◆ **EXERCISE DIRECTIONS**
Among the entries that follow, the required portion opens with the line containing "Definition sync_table (identity_columns" and closes with the line containing "(JInt (last_modified_date s))". Give that portion again exactly, and nothing else.

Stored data
== Segment start ==

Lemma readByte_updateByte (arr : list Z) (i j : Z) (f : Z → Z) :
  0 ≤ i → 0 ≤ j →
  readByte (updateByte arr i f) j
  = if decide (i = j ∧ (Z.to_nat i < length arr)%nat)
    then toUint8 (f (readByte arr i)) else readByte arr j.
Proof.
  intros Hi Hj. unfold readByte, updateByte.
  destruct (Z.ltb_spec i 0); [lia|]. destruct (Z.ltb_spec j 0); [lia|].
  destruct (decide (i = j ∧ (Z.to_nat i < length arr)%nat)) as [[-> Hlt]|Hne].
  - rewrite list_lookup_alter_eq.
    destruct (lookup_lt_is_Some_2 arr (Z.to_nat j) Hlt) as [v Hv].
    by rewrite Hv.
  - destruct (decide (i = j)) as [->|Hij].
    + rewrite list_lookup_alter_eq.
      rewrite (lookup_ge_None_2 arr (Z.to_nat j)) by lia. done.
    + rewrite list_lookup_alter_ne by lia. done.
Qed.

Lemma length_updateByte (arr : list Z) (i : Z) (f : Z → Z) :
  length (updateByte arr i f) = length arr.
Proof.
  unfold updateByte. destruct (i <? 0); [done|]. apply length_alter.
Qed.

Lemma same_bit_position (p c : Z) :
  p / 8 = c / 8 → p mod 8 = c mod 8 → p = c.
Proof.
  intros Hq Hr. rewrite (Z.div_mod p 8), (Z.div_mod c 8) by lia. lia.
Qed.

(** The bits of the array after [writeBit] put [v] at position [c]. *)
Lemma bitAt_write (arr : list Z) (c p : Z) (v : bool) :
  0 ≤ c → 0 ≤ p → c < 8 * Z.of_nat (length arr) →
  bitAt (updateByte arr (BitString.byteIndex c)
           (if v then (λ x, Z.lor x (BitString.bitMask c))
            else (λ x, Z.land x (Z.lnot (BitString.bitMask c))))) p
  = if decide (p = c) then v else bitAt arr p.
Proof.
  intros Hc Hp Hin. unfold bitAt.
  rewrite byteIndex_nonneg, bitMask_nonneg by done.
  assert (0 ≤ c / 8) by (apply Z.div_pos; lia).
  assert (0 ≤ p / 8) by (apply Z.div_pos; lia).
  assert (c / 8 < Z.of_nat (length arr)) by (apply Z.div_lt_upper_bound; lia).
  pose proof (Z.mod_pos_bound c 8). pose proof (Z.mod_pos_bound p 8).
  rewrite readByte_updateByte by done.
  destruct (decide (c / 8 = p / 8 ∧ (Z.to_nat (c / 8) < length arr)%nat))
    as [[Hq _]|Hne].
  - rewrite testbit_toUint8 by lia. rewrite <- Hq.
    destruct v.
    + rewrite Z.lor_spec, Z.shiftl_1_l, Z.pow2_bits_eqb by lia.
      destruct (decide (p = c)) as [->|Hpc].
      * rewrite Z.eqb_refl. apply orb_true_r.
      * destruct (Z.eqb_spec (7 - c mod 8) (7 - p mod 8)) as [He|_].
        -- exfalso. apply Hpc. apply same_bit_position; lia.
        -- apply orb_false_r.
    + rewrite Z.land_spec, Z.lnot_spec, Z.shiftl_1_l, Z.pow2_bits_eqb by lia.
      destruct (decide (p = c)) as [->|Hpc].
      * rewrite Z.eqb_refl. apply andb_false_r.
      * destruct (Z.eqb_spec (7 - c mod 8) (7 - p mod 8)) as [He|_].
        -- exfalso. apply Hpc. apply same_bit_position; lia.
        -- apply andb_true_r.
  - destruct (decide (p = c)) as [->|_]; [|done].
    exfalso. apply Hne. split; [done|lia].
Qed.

== Segment end ==
== Segment start ==

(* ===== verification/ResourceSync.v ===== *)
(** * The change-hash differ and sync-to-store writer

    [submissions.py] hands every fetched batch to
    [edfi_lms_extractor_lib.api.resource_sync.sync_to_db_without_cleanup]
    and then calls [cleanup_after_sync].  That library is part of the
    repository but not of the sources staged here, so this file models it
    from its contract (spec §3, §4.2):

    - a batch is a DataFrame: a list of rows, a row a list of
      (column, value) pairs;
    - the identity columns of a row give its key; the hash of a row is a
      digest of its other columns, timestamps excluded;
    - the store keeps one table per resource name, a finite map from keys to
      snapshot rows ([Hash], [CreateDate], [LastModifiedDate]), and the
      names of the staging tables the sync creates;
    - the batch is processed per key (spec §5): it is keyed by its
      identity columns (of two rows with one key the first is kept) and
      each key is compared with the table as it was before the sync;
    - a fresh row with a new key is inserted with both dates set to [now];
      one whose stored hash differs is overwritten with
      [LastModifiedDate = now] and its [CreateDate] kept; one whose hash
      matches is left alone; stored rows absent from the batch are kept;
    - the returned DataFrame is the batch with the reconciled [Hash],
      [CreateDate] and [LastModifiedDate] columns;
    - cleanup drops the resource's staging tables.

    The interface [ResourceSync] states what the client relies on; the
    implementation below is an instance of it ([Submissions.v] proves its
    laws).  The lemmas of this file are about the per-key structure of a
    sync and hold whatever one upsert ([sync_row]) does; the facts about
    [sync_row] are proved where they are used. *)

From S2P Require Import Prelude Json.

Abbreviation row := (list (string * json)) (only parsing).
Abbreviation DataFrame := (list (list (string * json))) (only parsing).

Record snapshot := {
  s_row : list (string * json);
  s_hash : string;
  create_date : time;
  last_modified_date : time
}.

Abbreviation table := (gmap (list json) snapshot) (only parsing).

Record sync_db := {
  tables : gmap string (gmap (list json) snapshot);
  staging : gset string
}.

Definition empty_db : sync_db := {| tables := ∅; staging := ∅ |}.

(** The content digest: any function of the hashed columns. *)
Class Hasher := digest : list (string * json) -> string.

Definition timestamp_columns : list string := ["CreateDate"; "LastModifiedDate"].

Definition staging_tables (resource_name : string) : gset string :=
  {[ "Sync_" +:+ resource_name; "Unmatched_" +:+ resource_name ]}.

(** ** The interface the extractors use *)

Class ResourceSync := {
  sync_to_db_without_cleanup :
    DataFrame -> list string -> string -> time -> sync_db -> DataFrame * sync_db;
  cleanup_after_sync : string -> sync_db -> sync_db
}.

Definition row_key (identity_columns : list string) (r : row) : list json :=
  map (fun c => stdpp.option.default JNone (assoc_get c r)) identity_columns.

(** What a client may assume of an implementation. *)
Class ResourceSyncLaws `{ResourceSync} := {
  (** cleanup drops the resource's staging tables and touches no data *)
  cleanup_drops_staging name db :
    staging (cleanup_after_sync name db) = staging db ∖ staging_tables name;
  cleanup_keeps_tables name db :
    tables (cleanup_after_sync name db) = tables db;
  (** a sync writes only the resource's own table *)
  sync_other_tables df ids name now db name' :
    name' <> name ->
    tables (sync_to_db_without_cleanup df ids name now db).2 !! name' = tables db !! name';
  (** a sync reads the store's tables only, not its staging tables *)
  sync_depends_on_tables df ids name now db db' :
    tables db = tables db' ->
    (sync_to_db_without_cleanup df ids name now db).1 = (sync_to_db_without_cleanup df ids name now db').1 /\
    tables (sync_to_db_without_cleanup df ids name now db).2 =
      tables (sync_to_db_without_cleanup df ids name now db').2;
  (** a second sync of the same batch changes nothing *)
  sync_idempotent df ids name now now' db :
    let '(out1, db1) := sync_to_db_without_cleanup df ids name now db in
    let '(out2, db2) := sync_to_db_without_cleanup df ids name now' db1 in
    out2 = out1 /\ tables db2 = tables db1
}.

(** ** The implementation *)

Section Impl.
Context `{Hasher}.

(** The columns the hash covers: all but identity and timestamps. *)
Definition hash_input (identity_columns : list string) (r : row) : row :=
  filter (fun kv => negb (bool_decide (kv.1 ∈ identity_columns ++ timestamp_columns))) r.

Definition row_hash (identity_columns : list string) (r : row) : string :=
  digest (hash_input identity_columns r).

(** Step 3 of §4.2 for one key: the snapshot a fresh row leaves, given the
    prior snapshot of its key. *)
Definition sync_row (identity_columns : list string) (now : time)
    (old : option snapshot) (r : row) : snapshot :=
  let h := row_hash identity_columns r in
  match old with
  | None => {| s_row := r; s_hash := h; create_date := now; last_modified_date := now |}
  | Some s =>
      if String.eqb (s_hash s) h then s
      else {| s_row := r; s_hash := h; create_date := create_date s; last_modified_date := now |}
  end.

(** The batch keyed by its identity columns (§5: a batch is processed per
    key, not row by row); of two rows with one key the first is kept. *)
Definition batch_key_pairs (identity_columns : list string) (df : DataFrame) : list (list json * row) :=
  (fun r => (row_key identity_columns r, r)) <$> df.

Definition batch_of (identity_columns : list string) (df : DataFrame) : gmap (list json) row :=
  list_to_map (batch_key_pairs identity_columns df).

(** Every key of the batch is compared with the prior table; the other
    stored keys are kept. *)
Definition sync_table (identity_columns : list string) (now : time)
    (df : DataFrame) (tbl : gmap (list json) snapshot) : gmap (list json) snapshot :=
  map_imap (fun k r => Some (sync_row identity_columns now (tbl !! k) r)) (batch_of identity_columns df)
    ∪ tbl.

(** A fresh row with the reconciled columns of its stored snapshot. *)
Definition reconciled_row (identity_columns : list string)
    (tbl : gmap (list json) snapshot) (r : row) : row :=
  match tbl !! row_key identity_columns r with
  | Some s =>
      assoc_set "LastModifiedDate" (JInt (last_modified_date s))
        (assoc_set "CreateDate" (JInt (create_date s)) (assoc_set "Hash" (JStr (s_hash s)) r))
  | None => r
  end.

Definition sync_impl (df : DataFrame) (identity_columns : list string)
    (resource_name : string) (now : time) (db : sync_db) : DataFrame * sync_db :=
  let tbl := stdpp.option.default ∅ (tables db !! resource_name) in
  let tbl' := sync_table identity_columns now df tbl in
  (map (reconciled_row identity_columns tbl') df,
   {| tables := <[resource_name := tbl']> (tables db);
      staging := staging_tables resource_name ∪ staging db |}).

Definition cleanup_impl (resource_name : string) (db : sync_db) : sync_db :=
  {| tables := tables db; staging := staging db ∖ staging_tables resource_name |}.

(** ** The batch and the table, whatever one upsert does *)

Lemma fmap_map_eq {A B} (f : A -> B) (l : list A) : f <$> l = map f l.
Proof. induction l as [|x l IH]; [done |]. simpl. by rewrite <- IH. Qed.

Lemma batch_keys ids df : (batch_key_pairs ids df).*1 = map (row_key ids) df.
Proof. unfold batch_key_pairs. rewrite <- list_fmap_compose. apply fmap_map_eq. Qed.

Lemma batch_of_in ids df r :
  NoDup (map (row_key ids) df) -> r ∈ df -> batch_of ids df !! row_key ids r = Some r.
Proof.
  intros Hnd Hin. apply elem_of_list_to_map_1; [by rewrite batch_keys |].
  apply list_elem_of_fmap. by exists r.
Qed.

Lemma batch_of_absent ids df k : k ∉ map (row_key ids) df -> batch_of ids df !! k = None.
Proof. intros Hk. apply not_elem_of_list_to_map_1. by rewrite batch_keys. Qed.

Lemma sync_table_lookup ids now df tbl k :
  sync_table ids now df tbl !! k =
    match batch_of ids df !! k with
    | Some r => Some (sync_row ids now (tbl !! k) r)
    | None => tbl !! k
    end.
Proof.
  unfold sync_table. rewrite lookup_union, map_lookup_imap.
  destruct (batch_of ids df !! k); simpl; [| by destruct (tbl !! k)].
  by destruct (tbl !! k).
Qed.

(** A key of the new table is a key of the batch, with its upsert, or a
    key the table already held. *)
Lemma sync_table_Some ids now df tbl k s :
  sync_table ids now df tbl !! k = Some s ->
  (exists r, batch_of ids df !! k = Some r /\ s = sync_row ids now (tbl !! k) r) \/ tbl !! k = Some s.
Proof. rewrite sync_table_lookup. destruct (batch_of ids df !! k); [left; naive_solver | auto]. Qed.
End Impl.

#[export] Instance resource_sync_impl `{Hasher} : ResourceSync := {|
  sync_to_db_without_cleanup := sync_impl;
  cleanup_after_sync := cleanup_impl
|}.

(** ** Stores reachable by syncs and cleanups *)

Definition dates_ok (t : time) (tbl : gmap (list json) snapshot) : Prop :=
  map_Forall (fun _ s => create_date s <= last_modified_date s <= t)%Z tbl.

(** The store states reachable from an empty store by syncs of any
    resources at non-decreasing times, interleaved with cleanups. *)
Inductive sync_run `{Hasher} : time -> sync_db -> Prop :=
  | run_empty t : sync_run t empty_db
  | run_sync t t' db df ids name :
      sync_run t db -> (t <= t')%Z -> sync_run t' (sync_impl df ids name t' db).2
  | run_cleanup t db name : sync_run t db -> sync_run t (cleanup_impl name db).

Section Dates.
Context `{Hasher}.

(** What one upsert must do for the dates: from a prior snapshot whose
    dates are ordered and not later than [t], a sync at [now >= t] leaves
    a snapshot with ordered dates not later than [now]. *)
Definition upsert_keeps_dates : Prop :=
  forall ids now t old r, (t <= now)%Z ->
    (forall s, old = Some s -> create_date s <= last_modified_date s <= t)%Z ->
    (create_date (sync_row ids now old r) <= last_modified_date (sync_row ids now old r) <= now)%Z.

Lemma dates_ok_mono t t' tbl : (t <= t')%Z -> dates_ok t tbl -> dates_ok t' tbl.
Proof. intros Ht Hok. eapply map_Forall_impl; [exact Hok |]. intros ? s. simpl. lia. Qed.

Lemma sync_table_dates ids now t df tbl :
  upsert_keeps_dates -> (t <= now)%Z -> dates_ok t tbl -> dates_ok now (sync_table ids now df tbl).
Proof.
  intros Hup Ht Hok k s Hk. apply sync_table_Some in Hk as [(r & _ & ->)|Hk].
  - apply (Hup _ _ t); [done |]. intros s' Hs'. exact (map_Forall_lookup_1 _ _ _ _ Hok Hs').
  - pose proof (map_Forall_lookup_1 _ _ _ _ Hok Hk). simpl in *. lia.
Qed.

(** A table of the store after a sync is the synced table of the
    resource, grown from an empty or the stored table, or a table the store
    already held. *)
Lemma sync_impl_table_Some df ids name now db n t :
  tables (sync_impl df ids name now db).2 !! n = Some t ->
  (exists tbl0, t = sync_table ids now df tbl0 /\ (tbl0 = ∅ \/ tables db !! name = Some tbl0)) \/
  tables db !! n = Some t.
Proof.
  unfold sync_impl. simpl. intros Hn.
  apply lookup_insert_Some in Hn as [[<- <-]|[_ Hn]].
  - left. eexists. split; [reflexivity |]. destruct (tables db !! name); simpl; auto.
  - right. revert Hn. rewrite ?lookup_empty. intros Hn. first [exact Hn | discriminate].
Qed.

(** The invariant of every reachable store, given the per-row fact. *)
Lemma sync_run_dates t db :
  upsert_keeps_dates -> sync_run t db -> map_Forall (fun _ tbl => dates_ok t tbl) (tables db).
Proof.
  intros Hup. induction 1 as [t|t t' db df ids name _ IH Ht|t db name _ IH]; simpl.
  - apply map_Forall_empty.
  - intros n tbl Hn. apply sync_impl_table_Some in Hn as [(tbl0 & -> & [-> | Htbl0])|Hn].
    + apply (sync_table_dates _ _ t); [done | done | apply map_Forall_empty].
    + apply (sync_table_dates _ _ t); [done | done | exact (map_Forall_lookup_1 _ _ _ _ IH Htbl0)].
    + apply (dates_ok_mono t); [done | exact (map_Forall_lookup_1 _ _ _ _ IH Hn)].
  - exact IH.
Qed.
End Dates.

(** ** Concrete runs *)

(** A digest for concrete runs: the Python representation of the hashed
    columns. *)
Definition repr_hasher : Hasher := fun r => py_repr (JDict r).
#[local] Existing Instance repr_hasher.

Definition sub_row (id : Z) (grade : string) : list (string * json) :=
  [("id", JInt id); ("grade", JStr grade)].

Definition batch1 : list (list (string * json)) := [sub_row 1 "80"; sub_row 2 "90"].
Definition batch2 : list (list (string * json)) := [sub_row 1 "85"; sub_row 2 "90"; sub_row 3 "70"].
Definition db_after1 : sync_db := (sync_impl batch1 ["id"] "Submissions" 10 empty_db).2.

== Segment end ==

◆ **TASK RESPONSE**
Definition sync_table (identity_columns : list string) (now : time)
    (df : DataFrame) (tbl : gmap (list json) snapshot) : gmap (list json) snapshot :=
  map_imap (fun k r => Some (sync_row identity_columns now (tbl !! k) r)) (batch_of identity_columns df)
    ∪ tbl.

(** A fresh row with the reconciled columns of its stored snapshot. *)
Definition reconciled_row (identity_columns : list string)
    (tbl : gmap (list json) snapshot) (r : row) : row :=
  match tbl !! row_key identity_columns r with
  | Some s =>
      assoc_set "LastModifiedDate" (JInt (last_modified_date s))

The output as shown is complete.